‘A man sits in a pub as his cigarette slowly burns. The end.’ This is not an existential joke or indeed a bit of minimalist theatre by the great Irish playwright Samuel Beckett, but a description of one of Sam Taylor-Wood’s newest films, The Last Century, 2005. The scene, while recalling her earlier film works involving numerous characters, is entirely static apart from the involuntary blinking, twitching and barely-visible breathing of four motionless actors, all of whom are arranged around another, central figure as if in a group portrait painted by Rembrandt or Caravaggio.
The contrasting light and shade of this typically gloomy, wood-panelled East London pub matches the tenebrism or chiaroscuro of Caravaggio’s The Calling of St Matthew of 1599-1600 in which a group of tax collectors, huddled around a table counting their money, are disturbed by the figure of Jesus beckoning one of them to become his apostle. In both works, the strong shafts of light highlight the faces and poses in similar ways, yet the dramatic moment of surprise and uncertainty frozen in Caravaggio’s dynamic composition is at odds with Taylor-Wood’s agonizing continuation of her chosen moment. For the stock-still protagonist of The Last Century, there is no religious epiphany, no reaction, no past, no future – only an excruciating present. Perhaps the action is elsewhere, we think, looking at the open-mouthed woman sharing his table, who patiently waits to finish her laugh. He stares out into nothingness, not noticing what might be titillating this woman, but instead concentrates on his own fug, his inexorable boredom.

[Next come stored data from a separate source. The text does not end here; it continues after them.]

(** ** The scale of the model *)

Lemma quiet_host_ECMAScript_pow : ECMAScript_pow quiet_host.
Proof.
  split; [vm_compute; reflexivity |]. split; [vm_compute; reflexivity |].
  intros d Hd _. cbn [Math_pow quiet_host]. unfold pow_by_roots. by rewrite Hd.
Qed.

Lemma nan_scale : (nan / 25 / 2)%float = nan.
Proof. vm_compute. reflexivity. Qed.

(** C9, as the code has it.  When the host refuses none of the body's
    names, [createBody] logs no failure and either registers the body or
    suspends on its load; when the load then settles with a prefab the
    continuation registers it.  Either way the model actor is created with
    the local scale [Math.pow(diameter, 1 / 3) / 25 / 2] on each of its
    three axes: the power function of the engine at the double nearest to a
    third, not a cube root.  On an engine that follows ECMAScript that
    scale is 0 on all axes for a diameter of 0 (or -0), and NaN on all axes
    for a negative finite diameter. *)
Theorem C9_model_scale h db bodyName facts st :
  ECMAScript_pow h ->
  db_get db bodyName = Some facts ->
  (forall n, n ∈ six_names bodyName -> Actor_Create_throws h n = None) ->
  let half := (Math_pow h (diameter facts) (1 / 3) / 25 / 2)%float in
  let scaled m := local_scale m = {| vx := half; vy := half; vz := half |} in
  let r := createBody h db bodyName st in
  log r.1 = log st /\
  (model_of r.1 bodyName scaled \/
   (r.2 = Pending /\
    exists s, awaiting r.1 = awaiting st ++ [s] /\ s_bodyName s = bodyName /\
      s_facts s = facts /\ s_label s < length (actors r.1))) /\
  (forall s st0 units a,
     s_bodyName s = bodyName -> s_facts s = facts ->
     s_label s < length (actors st0) ->
     loadGltf_reply h (s_uri s) = inr units ->
     List.find is_prefab (gltf_assets (s_uri s) units) = Some a ->
     let r0 := createBody_resume h s st0 in
     log r0.1 = log st0 /\ model_of r0.1 bodyName scaled) /\
  (diameter facts = 0%float \/ diameter facts = (-0)%float ->
   {| vx := half; vy := half; vz := half |} = zero3) /\
  ((diameter facts <? 0)%float = true -> diameter facts <> neg_infinity ->
   {| vx := half; vy := half; vz := half |} = nan3).
Proof.
  intros (Hzero & Hmzero & Hneg) Hdb Hok half scaled r.
  split; [| split; [| split; [| split]]].
  - subst r.
    destruct (createBody_cases h db bodyName facts st Hdb)
      as (l1 & Hg & [(n & msg & Hn & Hm & _) | (i & p & lb & o0 & o1 & HN & _ & _ & H)]).
    { rewrite (Hok n (six_names_nodes _ _ Hn)) in Hm. done. }
    destruct (find_prefab _ _) as [a |].
    + rewrite (Hok _ (six_names_body bodyName)) in H. destruct H as (st2 & Hf & ->).
      by destruct Hf as (_ & _ & _ & _ & _ & _ & _ & _ & Hlog & _).
    + by rewrite H.
  - subst r.
    destruct (createBody_cases h db bodyName facts st Hdb)
      as (l1 & Hg & [(n & msg & Hn & Hm & _) | (i & p & lb & o0 & o1 & HN & _ & _ & H)]).
    { rewrite (Hok n (six_names_nodes _ _ Hn)) in Hm. done. }
    assert (Hlb : lb < length l1) by (destruct HN as [Hd _ _ _ _ _]; lia).
    destruct (find_prefab _ _) as [a |].
    + rewrite (Hok _ (six_names_body bodyName)) in H. destruct H as (st2 & Hf & ->).
      left. cbn [fst]. eapply finished_model_of; [exact Hf | done | done].
    + right. rewrite H. cbn [fst snd]. state_simpl. split; [done |].
      eexists. split; [reflexivity |]. by repeat split.
  - intros s st0 units a Hs Hfacts Hlb Hreply Hfind r0. subst r0 bodyName facts.
    pose proof (createBody_resume_cases h s st0) as H. rewrite Hreply in H.
    cbv zeta in H. rewrite Hfind in H.
    rewrite (Hok _ (six_names_body (s_bodyName s))) in H. destruct H as (st2 & Hf & ->).
    cbn [fst]. split.
    + by destruct Hf as (_ & _ & _ & _ & _ & _ & _ & _ & Hlog & _).
    + eapply finished_model_of; [exact Hf | done | done].
  - subst half. intros [Hd | Hd]; rewrite Hd; [rewrite Hzero | rewrite Hmzero]; reflexivity.
  - intros Hlt Hfin. subst half. rewrite (Hneg _ Hlt Hfin), nan_scale. reflexivity.
Qed.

Has nothing changed since the last century, as the title and the appearance of an old-fashioned accordion-player in the pub ironically suggests? What has changed in The Last Century is time itself; in a reversal of cinematic norms, filmic time is transformed into photographic time: movement becomes stasis. The familiar notion that photography is a ‘frozen moment’ or a ‘point’ along the time-based ‘line’ of film has only been challenged relatively recently by moving images of motionless subjects in avant-garde films by Andy Warhol or Straub/Huillet and by Chris Marker’s stop-motion movie of photographic stills, La Jetée of 1962. Yet Taylor-Wood’s impulses are just as close to Caravaggio’s desire to subvert his medium’s inherent limitations, in his case by painting dynamic compositions that have the potential to destroy the picture’s stillness with imminent movement. And while you can appreciate Warhol films such as the eight-hour-long Sleep or the twenty-four hours of Empire as you would a painting, they offer no possibility of dramatic denouement.